Κατευθυντήριες γραμμές για τις πολιτικές απασχόλησης των κρατών μελών (A9-0124/2020 - José Gusmão) IT

10-07-2020

Il Parlamento ha migliorato la proposta della Commissione europea chiedendo che venga riconosciuta la situazione senza precedenti in cui si trova l'Europa a seguito della pandemia di COVID-19, che avrà ripercussioni gravi e durature sui mercati del lavoro, la giustizia sociale e le condizioni di lavoro nell'Unione. Il Parlamento ritiene necessario specificare la necessità di approntare un livello d'azione senza precedenti per sostenere l'occupazione, stimolare l'economia e rafforzare il tessuto industriale. Un'azione decisiva, in sintesi, per proteggere le imprese e i lavoratori dalle perdite immediate di occupazione e reddito e per contribuire a contenere lo shock economico e sociale della crisi e scongiurare una massiccia perdita di posti di lavoro e una profonda recessione altrimenti inevitabile. Un altro passaggio importante del testo definitivo contiene un richiamo affinché il semestre europeo ponga la sostenibilità, l'inclusione sociale e il benessere delle persone al centro della definizione delle politiche economiche dell'Unione, garantendo che agli obiettivi sociali, ambientali ed economici sia assegnata la stessa priorità. Gli orientamenti in materia di occupazione possono essere uno strumento importante per gli Stati membri e per questo ho sostenuto le proposte di modifica del Parlamento.

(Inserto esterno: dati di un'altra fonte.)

(** ** Codecs *)

(* caps.rs:447-447 BootstrapCodec::SYNTHESIZED_VT_V1_TAG *)
Definition SYNTHESIZED_VT_V1_TAG : Z := 0.
(* caps.rs:449-449 BootstrapCodec::NATIVE_TAG *)
Definition NATIVE_TAG : Z := 1.
(* caps.rs:453-453 BootstrapCodec::AGENT_EVENTS_JSONL_V1_TAG *)
Definition AGENT_EVENTS_JSONL_V1_TAG : Z := 3.
(* caps.rs:716-716 BootstrapProfile::NATIVE_STATE_TAG *)
Definition NATIVE_STATE_TAG : Z := 3.
(* caps.rs:718-718 BootstrapProfile::SYNTHESIZED_VT_RAW_TAG *)
Definition SYNTHESIZED_VT_RAW_TAG : Z := 1.
(* caps.rs:720-720 BootstrapProfile::SYNTHESIZED_VT_STATE_SYNC_TAG *)
Definition SYNTHESIZED_VT_STATE_SYNC_TAG : Z := 2.

(* wire/frame/codec.rs encode_bootstrap_codec *)
Definition encode_bootstrap_codec (codec : BootstrapCodec) : bytes :=
  match codec with
  | BootstrapCodec_SynthesizedVtV1 => write_u8 SYNTHESIZED_VT_V1_TAG
  | BootstrapCodec_Native version => write_u8 NATIVE_TAG ++ write_u8 (to_wire version)
  | BootstrapCodec_AgentEventsJsonlV1 => write_u8 AGENT_EVENTS_JSONL_V1_TAG
  end.

(* wire/frame/codec.rs decode_bootstrap_codec *)
Definition decode_bootstrap_codec : M BootstrapCodec :=
  tag ← read_u8;
  if tag =? SYNTHESIZED_VT_V1_TAG then mret BootstrapCodec_SynthesizedVtV1
  else if tag =? NATIVE_TAG then
    value ← read_u8;
    codec ← lift (enum_of "EngineCodec" value);
    mret (BootstrapCodec_Native codec)
  else if tag =? AGENT_EVENTS_JSONL_V1_TAG then mret BootstrapCodec_AgentEventsJsonlV1
  else fail (UnknownEnumValue "BootstrapCodec" tag).

(* wire/frame/codec.rs encode_bootstrap_profile *)
Definition encode_bootstrap_profile (profile : BootstrapProfile) : bytes :=
  match profile with
  | Profile_NativeState codec features =>
      write_u8 NATIVE_STATE_TAG ++ write_u8 (to_wire codec)
      ++ write_u32_be (EngineFeatureSet_as_wire features)
  | Profile_SynthesizedVtRaw => write_u8 SYNTHESIZED_VT_RAW_TAG
  | Profile_SynthesizedVtStateSync => write_u8 SYNTHESIZED_VT_STATE_SYNC_TAG
  end.

(* wire/frame/codec.rs decode_bootstrap_profile *)
Definition decode_bootstrap_profile : M BootstrapProfile :=
  tag ← read_u8;
  if tag =? NATIVE_STATE_TAG then
    value ← read_u8;
    codec ← lift (enum_of "EngineCodec" value);
    bits ← read_u32_be;
    let features := EngineFeatureSet_from_wire bits in
    if negb (EngineFeatureSet_supports_native features) then fail InvalidBootstrapProfile
    else mret (Profile_NativeState codec features)
  else if tag =? SYNTHESIZED_VT_RAW_TAG then mret Profile_SynthesizedVtRaw
  else if tag =? SYNTHESIZED_VT_STATE_SYNC_TAG then mret Profile_SynthesizedVtStateSync
  else fail (UnknownEnumValue "BootstrapProfile" tag).

(* wire/frame/codec.rs decode_bootstrap_stream_profile *)
Definition decode_bootstrap_stream_profile (codec : BootstrapCodec) (output_mode : Z)
    : dresult BootstrapStreamProfile :=
  match codec with
  | BootstrapCodec_Native c =>
      if output_mode =? 0 then Ok (StreamProfile_NativeState c) else Err InvalidBootstrapProfile
  | BootstrapCodec_SynthesizedVtV1 =>
      if output_mode =? 0 then Ok StreamProfile_SynthesizedVtRaw
      else if output_mode =? 1 then Ok StreamProfile_SynthesizedVtStateSync
      else Err InvalidBootstrapProfile
  | BootstrapCodec_AgentEventsJsonlV1 =>
      if output_mode =? 0 then Ok StreamProfile_AgentEventsJsonlV1
      else Err InvalidBootstrapProfile
  end.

Σχέδιο διορθωτικού προϋπολογισμού αριθ. 5 του γενικού προϋπολογισμού για το 2020: Συνέχιση τηςπαροχής στήριξης στους πρόσφυγες και στις κοινότητες υποδοχής ως αντίδραση στη συριακή κρίσηστην Ιορδανία, στον Λίβανο και στην Τουρκία (A9-0127/2020 - Monika Hohlmeier) IT

10-07-2020

Ho espresso un voto favorevole per il progetto di bilancio rettificativo n. 5/2020 presentato dalla Commissione, che è inteso a mettere a disposizione 100 milioni di EUR in stanziamenti di impegno e di pagamento, quale sostegno alla resilienza dei rifugiati e delle comunità̀ di accoglienza in Giordania e Libano, e a erogare 485 milioni di EUR in stanziamenti di impegno e 68 milioni di EUR in stanziamenti di pagamento, per garantire la prosecuzione del sostegno umanitario urgente a favore dei rifugiati in Turchia.
In un contesto di crescente crisi, credo sia un dovere dell'Unione europea fornire assistenza a quei Paesi che, con un impegno continuo, si occupano di accogliere e fornire assistenza umanitaria ai rifugiati.